I am trying to use nn.TransformerEncoder to intelligently downsample a (3,N) vector into a (1, N) vector that comprises of the important parts of the (3, N).
As a toy experiment, I want the nn.TransformerEncoder to learn the averaging operation such that (3,N) → transformerencoder - > (3,N)[0] → (1,N) is the average across dim=0. However, I am unable to get it working. The L1 loss remains around 0.4 which is pretty high. I would greatly appreciate any pointers for debugging.
Thank you so much!
Attached is my training code:
encoder_layers = TransformerEncoderLayer(8, 1, 64, 0.0)
#d_model, n_head, dim_feedforward, dropout
network = nn.Sequential(nn.TransformerEncoder(encoder_layers, 5),)
criterion = nn.L1Loss()
optimizer = torch.optim.Adam(network.parameters(), lr=1e-5)
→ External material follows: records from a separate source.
(* ===== verification/Iso8601.v ===== *)
(** Dates and times: crates/refineid-lib-core/src/iso8601.rs. The calendar checks, the
    readers of the wire forms (YYYYMMDD, YYMMDD, YYYY-MM-DD, YYYYMMDDhhmmss) and the
    writers. Texts are octets. *)

From S2P Require Import Prelude Decimal.

Definition YEAR_MIN : Z := 1900.
Definition YEAR_MAX : Z := 2100.

Record Date := mkDate { year : Z; month : Z; day : Z }.
#[export] Instance Date_eq_dec : EqDecision Date.
Proof. solve_decision. Defined.

Inductive TimeOffset :=
| To_Unspecified | To_Utc | To_Plus (hours minutes : Z) | To_Minus (hours minutes : Z).
#[export] Instance TimeOffset_eq_dec : EqDecision TimeOffset.
Proof. solve_decision. Defined.

Record DateTime := mkDateTime { date : Date; hour : Z; minute : Z; second : Z; offset : TimeOffset }.

Inductive Iso8601 := Iso_Date (d : Date) | Iso_DateTime (dt : DateTime).
Definition Iso8601_as_date (v : Iso8601) : option Date :=
  match v with Iso_Date d => Some d | Iso_DateTime _ => None end.
Definition Iso8601_as_datetime (v : Iso8601) : option DateTime :=
  match v with Iso_DateTime dt => Some dt | Iso_Date _ => None end.
(* ===== verification/Utf8.v ===== *)
(** Rust strings as their UTF-8 octets: [String::from_utf8_lossy] and
    [core::str::from_utf8] of the standard library, on lists of octets. *)

From S2P Require Import Prelude.

(** The continuation octets of UTF-8. *)
Definition utf8_cont (b : Z) : bool := Z.land b 0xC0 =? 0x80.
Definition within (lo hi b : Z) : bool := (lo <=? b) && (b <=? hi).

(** One step of the decoder of [String::from_utf8_lossy] on a nonempty input:
    the octets taken, and whether they are a character. *)
Definition utf8_step (l : bytes) : nat * bool :=
  match l with
  | [] => (0%nat, true)
  | b :: rest =>
      let at_ i := nth i rest 0 in
      if b <? 128 then (1%nat, true)
      else if within 0xC2 0xDF b then if utf8_cont (at_ 0%nat) then (2%nat, true) else (1%nat, false)
      else if within 0xE0 0xEF b then
        let second := if b =? 0xE0 then within 0xA0 0xBF (at_ 0%nat)
                      else if b =? 0xED then within 0x80 0x9F (at_ 0%nat)
                      else within 0x80 0xBF (at_ 0%nat) in
        if negb second then (1%nat, false)
        else if utf8_cont (at_ 1%nat) then (3%nat, true) else (2%nat, false)
      else if within 0xF0 0xF4 b then
        let second := if b =? 0xF0 then within 0x90 0xBF (at_ 0%nat)
                      else if b =? 0xF4 then within 0x80 0x8F (at_ 0%nat)
                      else within 0x80 0xBF (at_ 0%nat) in
        if negb second then (1%nat, false)
        else if negb (utf8_cont (at_ 1%nat)) then (2%nat, false)
        else if utf8_cont (at_ 2%nat) then (4%nat, true) else (3%nat, false)
      else (1%nat, false)
  end.

(** [String::from_utf8_lossy]: U+FFFD for each ill-formed run. *)
Fixpoint utf8_lossy (fuel : nat) (l : bytes) : bytes :=
  match fuel, l with
  | O, _ | _, [] => []
  | S fuel, _ =>
      let (n, valid) := utf8_step l in
      (if valid then take n l else [0xEF; 0xBF; 0xBD]) ++ utf8_lossy fuel (drop n l)
  end.
Definition String_from_utf8_lossy (l : bytes) : bytes := utf8_lossy (length l) l.


(** [core::str::from_utf8(..).is_ok()]: every step decodes a character. *)
Fixpoint utf8_run (fuel : nat) (l : bytes) : bool :=
  match fuel, l with
  | _, [] => true
  | O, _ => false
  | S fuel, _ => let (n, valid) := utf8_step l in valid && utf8_run fuel (drop n l)
  end.
Definition utf8_valid (l : bytes) : bool := utf8_run (length l) l.
Definition str_from_utf8 (l : bytes) : option bytes := if utf8_valid l then Some l else None.

Lemma str_from_utf8_valid l : utf8_valid l → str_from_utf8 l = Some l.
Proof. intros Hl. unfold str_from_utf8. by rewrite (Is_true_true_1 _ Hl). Qed.

(** [char::from_u32] on a number of 16 bits, and the octets of the character in a string. *)
Definition char_from_u16 (code : Z) : option bytes :=
  if within 0xD800 0xDFFF code then None
  else if code <? 0x80 then Some [code]
  else if code <? 0x800 then Some [0xC0 + Z.shiftr code 6; 0x80 + Z.land code 0x3F]
  else Some [0xE0 + Z.shiftr code 12; 0x80 + Z.land (Z.shiftr code 6) 0x3F; 0x80 + Z.land code 0x3F].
for i in tqdm(range(30000)):
optimizer.zero_grad()
src = torch.rand((3, 1, 8)).to(device)*2 - 1.0
# src (3,1,8)
gt = torch.mean(src, dim=0, keepdim=True).to(device).repeat((3,1,1))
# gt (3,1,8)
out = network(src)
# out (3, 1, 8)
loss = criterion(out, gt)
loss.backward()
optimizer.step()